Toy Story 2 / Requiem for a Dream mashup:
http://youtube.com/watch?v=_oBBFretjPs
charcat
response 139 of 203: Mark Unseen   Mar 4 00:42 UTC 2006

from this weeks phc newsletter...

Pretty Good Joke,

"Doc, I can't stop singning 'The Green, Green Grass of Home.'"

"That sounds like Tom Jones Syndrome."

"Is it common?"

"Well, It's Not Unusual."
mcnally
response 140 of 203: Mark Unseen   Mar 4 01:47 UTC 2006

Since I don't remember Tom Jones' cover of "The Green, Green Grass of Home"
I'd probably have changed the joke to use "What's New Pussycat?" but it's
still pretty groan-worthy..
nharmon
response 141 of 203: Mark Unseen   Mar 5 03:13 UTC 2006

http://cgi.ebay.com/ws/eBayISAPI.dll?ViewItem&rd=1&item=6609548779
nharmon
response 142 of 203: Mark Unseen   Mar 6 02:18 UTC 2006

http://www.amifatwaornot.org
remmers
response 143 of 203: Mark Unseen   Mar 8 11:18 UTC 2006

Real Life Simpsons Intro: http://youtube.com/watch?v=49IDp76kjPw
charcat
response 144 of 203: Mark Unseen   Mar 9 00:23 UTC 2006

WOW!
charcat
response 145 of 203: Mark Unseen   Mar 11 01:10 UTC 2006

LAME JOKE OF THE WEEK,,,,

Guy walks into a bar with a pig with a wooden leg. Bartender says, "Hey,
how did the pig get the wooden leg? Guy says, "As I was climbing in the
Himalayas, I fell into a crevasse, and that pig pulled me to safety."

"Wow," says the bartender, "but how did he get the wooden leg?"

The guy says, "Well, we were dog-sledding on the frozen tundra when we
cut over a patch of ice. Suddenly, a killer whale broke through the ice
and attacked me, but that pig fought off the orca and saved my life!"

"Yeah, okay," says the bartender a little impatiently, "but how did he
get the wooden leg?"

"Well, as I was surfing in Hawaii, I was overcome by a huge wave. That
pig gave me mouth-to-mouth resuscitation and saved my life!"

"BUT HOW DID HE GET THE WOODEN LEG?" says the bartender.

"Well," says the guy, "a pig like that you don't eat all at once."
nharmon
response 146 of 203: Mark Unseen   Mar 11 16:44 UTC 2006

http://www.cowabduction.com/
other
response 147 of 203: Mark Unseen   Mar 12 16:33 UTC 2006

It's pretty easy to make fun of the antler guy.   :)
mcnally
response 148 of 203: Mark Unseen   Mar 14 23:16 UTC 2006

 Ever come up later with a seemingly perfect zinger, that
 perfect thing you *should* have said in some situation?
 Every once in a while you manage to come up with the right
 thing at the right time, as this gentleman reputedly did..

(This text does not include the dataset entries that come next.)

(** ** The headers *)

Definition constBase_headers : list header := [
  Asm_generic_errno_base.header; Asm_generic_errno.header; Asm_generic_fcntl.header;
  Asm_generic_ioctl.header; Asm_generic_ioctls.header; Asm_generic_mman_common.header;
  Asm_generic_mman.header; Asm_generic_param.header; Asm_generic_poll.header;
  Asm_generic_resource.header; Asm_generic_siginfo.header; Asm_bitsperlong.header;
  Asm_generic_signal.header; Asm_generic_socket.header; Asm_generic_sockios.header;
  Asm_generic_termbits.header; Asm_generic_termios.header; Asm_generic_unistd.header;
  Asm_fcntl.header; Asm_hwcap.header; Psci.header; Asm_kvm.header; Asm_perf_regs.header;
  Asm_ptrace.header; Elf_em.header; Sockios.header; Netlink.header; If_frad.header; Ion.header;
  Videodev2.header; Limits.header; Mii.header; Mfd_wcd9xxx_wcd9xxx_registers.header;
  Netfilter_ipset_ip_set.header; Netfilter_x_tables.header; V4l2_controls.header].
Definition constMedia_headers : list header := [
  Dvb_audio.header; Dvb_dmx.header; Dvb_frontend.header; Dvb_osd.header; Dvb_video.header;
  Ivtv.header; Media_bus_format.header; Media.header; Msm_vidc_dec.header; Msm_vidc_enc.header;
  Omap3isp.header; Uvcvideo.header; V4l2_common.header; Xilinx_v4l2_controls.header;
  Media_ais_msm_ais.header; Media_ais_msm_ais_buf_mgr.header; Media_ais_msm_ais_isp.header;
  Media_ais_msm_ais_ispif.header; Media_ais_msm_ais_mgr.header; Media_ais_msm_ais_sensor.header;
  Media_ais_msm_ais_sensor_sdk.header; Media_msm_ba.header; Media_msm_cam_sensor.header;
  Media_msm_camera.header; Media_msm_camsensor_sdk.header; Media_msm_fd.header;
  Media_msm_gemini.header; Media_msm_gestures.header; Media_msm_isp.header;
  Media_msm_jpeg.header; Media_msm_media_info.header; Media_msm_mercury.header;
  Media_msm_vidc.header; Media_msm_vpu.header; Media_msmb_camera.header;
  Media_msmb_generic_buf_mgr.header; Media_msmb_isp.header; Media_msmb_ispif.header;
  Media_msmb_pproc.header; Media_radio_iris_commands.header; Media_radio_iris.header].
Definition constDisplay_headers : list header := [
  Drm_drm.header; Drm_drm_fourcc.header; Drm_drm_mode.header; Drm_exynos_drm.header;
  Drm_i810_drm.header; Drm_i915_drm.header; Drm_mga_drm.header; Drm_msm_drm.header;
  Drm_msm_drm_pp.header; Drm_nouveau_drm.header; Drm_qxl_drm.header; Drm_r128_drm.header;
  Drm_radeon_drm.header; Drm_savage_drm.header; Drm_sde_drm.header; Drm_sis_drm.header;
  Drm_tegra_drm.header; Drm_via_drm.header; Drm_virtgpu_drm.header; Drm_vmwgfx_drm.header;
  Ashmem.header; Fb.header; Matroxfb.header; Mdss_rotator.header; Msm_ion.header;
  Msm_kgsl.header; Msm_mdp.header; Msm_mdp_ext.header; Msm_rotator.header; Omapfb.header;
  Video_msm_hdmi_hdcp_mgr.header; Video_msm_hdmi_modes.header; Video_sisfb.header;
  Video_uvesafb.header].
Definition constSound_headers : list header := [
  Ixjuser.header; Mfd_msm_adie_codec.header; Mfd_wcd9xxx_wcd9320_registers.header;
  Msm_audio.header; Msm_audio_aac.header; Msm_audio_ac3.header; Msm_audio_anc.header;
  Msm_audio_calibration.header; Msm_audio_mvs.header; Msm_audio_qcp.header; Msm_audio_sbc.header;
  Msm_audio_voicememo.header; Soundcard.header; Telephony.header; Sound_asequencer.header;
  Sound_asound.header; Sound_asound_fm.header; Sound_audio_effects.header;
  Sound_compress_offload.header; Sound_compress_params.header; Sound_devdep_params.header;
  Sound_emu10k1.header; Sound_firewire.header; Sound_hdsp.header; Sound_hdspm.header;
  Sound_lsm_params.header; Sound_msmcal_hwdep.header; Sound_sb16_csp.header; Sound_tlv.header;
  Sound_voice_svc.header; Sound_wcd_dsp_glink.header].
Definition constNetlink_headers : list header := [
  Taskstats.header; Dcbnl.header; Ethtool.header; Fib_rules.header; Fou.header; Gen_stats.header;
  Genetlink.header; If_link.header; L2tp.header; If_tunnel.header; Ip_vs.header;
  Neighbour.header; Netconf.header; Netfilter.header; Netfilter_ipset_ip_set_hash.header;
  Netfilter_ipset_ip_set_list.header; Netfilter_nf_conntrack_common.header;
  Netfilter_nf_conntrack_ftp.header; Netfilter_nf_conntrack_sctp.header;
  Netfilter_nf_conntrack_tcp.header; Netfilter_nf_conntrack_tuple_common.header;
  Netfilter_nf_nat.header; Netfilter_nf_tables.header; Netfilter_nf_tables_compat.header;
  Netfilter_nfnetlink.header; Netfilter_nfnetlink_acct.header; Netfilter_nfnetlink_compat.header;
  Netfilter_nfnetlink_conntrack.header; Netfilter_nfnetlink_cthelper.header;
  Netfilter_nfnetlink_cttimeout.header; Netfilter_nfnetlink_log.header;
  Netfilter_nfnetlink_queue.header; Netfilter_xt_AUDIT.header; Netfilter_xt_CT.header;
  Netfilter_xt_HMARK.header; Netfilter_xt_IDLETIMER.header; Netfilter_xt_LOG.header;
  Netfilter_xt_addrtype.header; Netfilter_xt_connbytes.header; Netfilter_xt_connmark.header;
  Netfilter_xt_conntrack.header; Netfilter_xt_dccp.header; Netfilter_xt_devgroup.header;
  Netfilter_xt_dscp.header; Netfilter_xt_ecn.header; Netfilter_xt_hashlimit.header;
  Netfilter_xt_iprange.header; Netfilter_xt_ipvs.header; Netfilter_xt_l2tp.header;
  Netfilter_xt_multiport.header; Netfilter_xt_osf.header; Netfilter_xt_owner.header;
  Netfilter_xt_physdev.header; Netfilter_xt_policy.header; Netfilter_xt_rateest.header;
  Netfilter_xt_recent.header; Netfilter_xt_rpfilter.header; Netfilter_xt_sctp.header;
  Netfilter_xt_socket.header; Netfilter_xt_statistic.header; Netfilter_xt_tcpudp.header;
  Netfilter_xt_time.header; Netfilter_xt_u32.header; Netfilter_arp.header;
  Netfilter_arp_arp_tables.header; Netfilter_arp_arpt_mangle.header; Netfilter_bridge.header;
  Netfilter_bridge_ebt_arp.header; Netfilter_bridge_ebt_ip.header;
  Netfilter_bridge_ebt_ip6.header; Netfilter_bridge_ebt_log.header;
  Netfilter_bridge_ebt_mark_t.header; Netfilter_bridge_ebt_stp.header;
  Netfilter_bridge_ebt_vlan.header; Netfilter_bridge_ebtables.header; Netfilter_decnet.header;
  Netfilter_ipv4.header; Netfilter_ipv4_ip_tables.header; Netfilter_ipv4_ipt_CLUSTERIP.header;
  Netfilter_ipv4_ipt_ECN.header; Netfilter_ipv4_ipt_LOG.header; Netfilter_ipv4_ipt_REJECT.header;
  Netfilter_ipv4_ipt_TTL.header; Netfilter_ipv4_ipt_ecn.header; Netfilter_ipv4_ipt_ttl.header;
  Netfilter_ipv6.header; Netfilter_ipv6_ip6_tables.header; Netfilter_ipv6_ip6t_HL.header;
  Netfilter_ipv6_ip6t_LOG.header; Netfilter_ipv6_ip6t_REJECT.header;
  Netfilter_ipv6_ip6t_ah.header; Netfilter_ipv6_ip6t_frag.header; Netfilter_ipv6_ip6t_hl.header;
  Netfilter_ipv6_ip6t_ipv6header.header; Netfilter_ipv6_ip6t_opts.header;
  Netfilter_ipv6_ip6t_rt.header; Nfc.header; Nl80211.header; Openvswitch.header; Pkt_cls.header;
  Pkt_sched.header; Rtnetlink.header; Snmp.header; Tc_act_tc_bpf.header;
  Tc_act_tc_connmark.header; Tc_act_tc_csum.header; Tc_act_tc_defact.header;
  Tc_act_tc_gact.header; Tc_act_tc_ipt.header; Tc_act_tc_mirred.header; Tc_act_tc_nat.header;
  Tc_act_tc_pedit.header; Tc_act_tc_skbedit.header; Tc_act_tc_vlan.header;
  Tc_ematch_tc_em_cmp.header; Tc_ematch_tc_em_meta.header; Tcp_metrics.header; Xfrm.header].
Definition constNet_headers : list header := [
  Atm_he.header; Atm_nicstar.header; Atm_zatm.header; Atmarp.header; Atmbr2684.header;
  Atmclip.header; Atmdev.header; Atmioc.header; Atmlec.header; Atmmpc.header; Atmsap.header;
  Atmsvc.header; Ax25.header; Bpf.header; Caif_caif_socket.header; Caif_if_caif.header;
  Can.header; Can_bcm.header; Can_error.header; Can_gw.header; Can_netlink.header;
  Can_raw.header; Dccp.header; Filter.header; Hdlc_ioctl.header; Hdlcdrv.header;
  Hsi_cs_protocol.header; Hsi_hsi_char.header; Icmp.header; Icmpv6.header; If_addr.header;
  If_addrlabel.header; If_alg.header; If_arcnet.header; If_arp.header; If_bonding.header;
  If_bridge.header; If_cablemodem.header; If_eql.header; If_ether.header; If_fddi.header;
  If_packet.header; If_pppol2tp.header; If_pppox.header; If_slip.header; If_team.header;
  If_tun.header; If_vlan.header; If_x25.header; In.header; In6.header; Ip.header; Ipv6.header;
  Ipv6_route.header; Irda.header; Isdn.header; Isdn_capicmd.header; Isdn_divertif.header;
  Isdn_ppp.header; Isdnif.header; Llc.header; Mdio.header; Mroute.header; Mroute6.header;
  Net.header; Netdevice.header; Pfkeyv2.header; Phonet.header; Ppp_comp.header; Ppp_ioctl.header;
  Rds.header; Rose.header; Route.header; Scc.header; Sctp.header; Sdla.header; Sonet.header;
  Tcp.header; Tipc.header; Tipc_config.header; Wimax.header; Wimax_i2400m.header;
  Wireless.header; X25.header; Rdma_hfi_hfi1_user.header; Rdma_ib_user_cm.header;
  Rdma_ib_user_sa.header; Rdma_ib_user_verbs.header; Rdma_rdma_netlink.header;
  Rdma_rdma_user_cm.header].
Definition constStorage_headers : list header := [
  Auto_fs4.header; Blkpg.header; Blktrace_api.header; Bsg.header; Btrfs.header;
  Cciss_defs.header; Cciss_ioctl.header; Cdrom.header; Chio.header; Coda.header; Dm_ioctl.header;
  Fadvise.header; Fcntl.header; Fd.header; Fs.header; Fuse.header; Hdreg.header; I2o_dev.header;
  Jffs2.header; Magic.header; Minix_fs.header; Mmc_core.header; Mmc_mmc.header; Msdos_fs.header;
  Mtio.header; Nbd.header; Ndctl.header; Nfs.header; Nfs2.header; Nfs3.header; Nfs4.header;
  Nfs4_mount.header; Nfs_fs.header; Nfs_idmap.header; Nfs_mount.header; Nfsacl.header;
  Nfsd_cld.header; Nfsd_debug.header; Nfsd_export.header; Pktcdvd.header; Quota.header;
  Raid_md_p.header; Stat.header; Sunrpc_debug.header; Target_core_user.header;
  Mtd_mtd_abi.header; Mtd_nftl_user.header; Mtd_ubi_user.header; Scsi_cxlflash_ioctl.header;
  Scsi_fc_fc_els.header; Scsi_fc_fc_fs.header; Scsi_fc_fc_gs.header; Scsi_fc_fc_ns.header;
  Scsi_scsi_bsg_fc.header; Scsi_scsi_ioctl.header; Scsi_scsi_netlink.header; Scsi_sg.header;
  Scsi_ufs_ufs.header].
Definition constSystem_headers : list header := [
  Android_binder.header; Audit.header; Capability.header; Cn_proc.header; Elf.header;
  Esoc_ctrl.header; Eventpoll.header; Futex.header; Hyperv.header; Inotify.header;
  Ipa_qmi_service_v01.header; Kernel_page_flags.header; Kexec.header; Kvm.header;
  Mempolicy.header; Msm_ipa.header; Msm_thermal_ioctl.header; Pci.header; Pci_regs.header;
  Perf_event.header; Personality.header; Pmu.header; Prctl.header; Ptrace.header; Qcedev.header;
  Qcota.header; Qseecom.header; Reboot.header; Rmnet_ipa_fd_ioctl.header; Sched.header;
  Seccomp.header; Securebits.header; Sysctl.header; Time.header; Timex.header; Tty_flags.header;
  Userfaultfd.header; Vfio.header; Virtio_balloon.header; Virtio_blk.header;
  Virtio_config.header; Virtio_console.header; Virtio_gpu.header; Virtio_ids.header;
  Virtio_input.header; Virtio_net.header; Virtio_pci.header; Virtio_scsi.header;
  Virtio_vsock.header; Misc_cxl.header].
Definition constDevices_headers : list header := [
  Acct.header; Adb.header; Adfs_fs.header; Aio_abi.header; Am437x_vpfe.header; Apm_bios.header;
  Atm.header; Auxvec.header; B1lli.header; Bfs_fs.header; Bpf_common.header; Cec.header;
  Cgroupstats.header; Cm4000_cs.header; Coda_psdev.header; Coff.header; Connector.header;
  Cramfs_fs.header; Cuda.header; Cyclades.header; Cycx_cfm.header; Dlm_device.header;
  Dlm_netlink.header; Dlm_plock.header; Dlmconstants.header; Dn.header; Dqblk_xfs.header;
  Edd.header; Efs_fs_sb.header; Errqueue.header; Fanotify.header; Fdreg.header; Fiemap.header;
  Fips_status.header; Firewire_cdev.header; Firewire_constants.header; Flat.header;
  Gameport.header; Gfs2_ondisk.header; Habmmid.header; Input_event_codes.header;
  Hbtp_input.header; Hbtp_vm.header; Usb_ch9.header; Hid.header; Hiddev.header;
  Hsr_netlink.header; Hw_breakpoint.header; Hysdn_if.header; I2c_dev.header; I2c.header;
  I8k.header; If.header; Igmp.header; Iio_types.header; Ila.header; In_route.header;
  Inet_diag.header; Input.header; Ip6_tunnel.header; Ipc.header; Ipmi.header;
  Ipmi_msgdefs.header; Ipsec.header; Ipx.header; Joystick.header; Kcmp.header; Kd.header;
  Kernelcapi.header; Keyboard.header; Keyctl.header; Loop.header; Lp.header; Lwtunnel.header;
  Major.header; Map_to_7segment.header; Maxim_sti.header; Mhi.header; Mic_common.header;
  Mman.header; Mpls.header; Mpls_iptunnel.header; Mqueue.header; Msg.header; Msm_pft.header;
  Msm_rmnet.header; N_r3964.header; Ncp.header; Ncp_mount.header; Net_dropmon.header;
  Net_namespace.header; Net_tstamp.header; Netlink_diag.header; Netrom.header; Nubus.header;
  Packet_diag.header; Parport.header; Pg.header; Phantom.header; Ppdev.header; Ppp_defs.header;
  Pps.header; Ptp_clock.header; Qbt1000.header; Qnx4_fs.header; Resource.header; Rfkill.header;
  Rmnet.header; Rmnet_data.header; Romfs_fs.header; Rtc.header; Screen_info.header;
  Seemp_api.header; Seemp_param_id.header; Selinux_netlink.header; Sem.header; Serial.header;
  Serial_core.header; Serial_reg.header; Serio.header; Shm.header; Smiapp.header;
  Sock_diag.header; Sockev.header; Sonypi.header; Sound.header; Spcom.header; Spi_spidev.header;
  Synclink.header; Termios.header; Thermal.header; Tiocl.header; Tipc_netlink.header; Tty.header;
  Uhid.header; Uinput.header; Ultrasound.header; Unix_diag.header; Usb_audio.header;
  Usb_cdc.header; Usb_ch11.header; Usb_functionfs.header; Usb_gadgetfs.header; Usb_midi.header;
  Usb_tmc.header; Usb_usb_ctrl_qti.header; Usb_video.header; Usbdevice_fs.header; Usbip.header;
  Veth.header; Vt.header; Wait.header; Wanrouter.header; Watchdog.header; Zorro.header;
  Zorro_ids.header].
Definition headers : list header := (concat [
  constBase_headers; constMedia_headers; constDisplay_headers; constSound_headers;
  constNetlink_headers; constNet_headers; constStorage_headers; constSystem_headers;
  constDevices_headers])%list.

 Making the rounds on the net:

      On Wednesday, March 1st, 2006, in Annapolis
      at a hearing on the proposed Constitutional
      Amendment to prohibit gay marriage, Jamie
      Raskin, professor of law at AU, was requested
      to testify.

      At the end of his  testimony, Republican Senator
      Nancy Jacobs said:  "Mr. Raskin, my Bible says
      marriage is only between a man and a woman.
      What do you have to say about that?"

      Raskin replied:  "Senator, when you took your
      oath of office, you placed your hand on the Bible
      and swore to uphold the Constitution.  You did
      not place your hand on the Constitution and
      swear to uphold the Bible."

      The room erupted into applause.
scholar
response 149 of 203: Mark Unseen   Mar 15 06:43 UTC 2006

that's fine, and better than most people will ever do, but you must have very
low standards of achievement if you think that's perfect!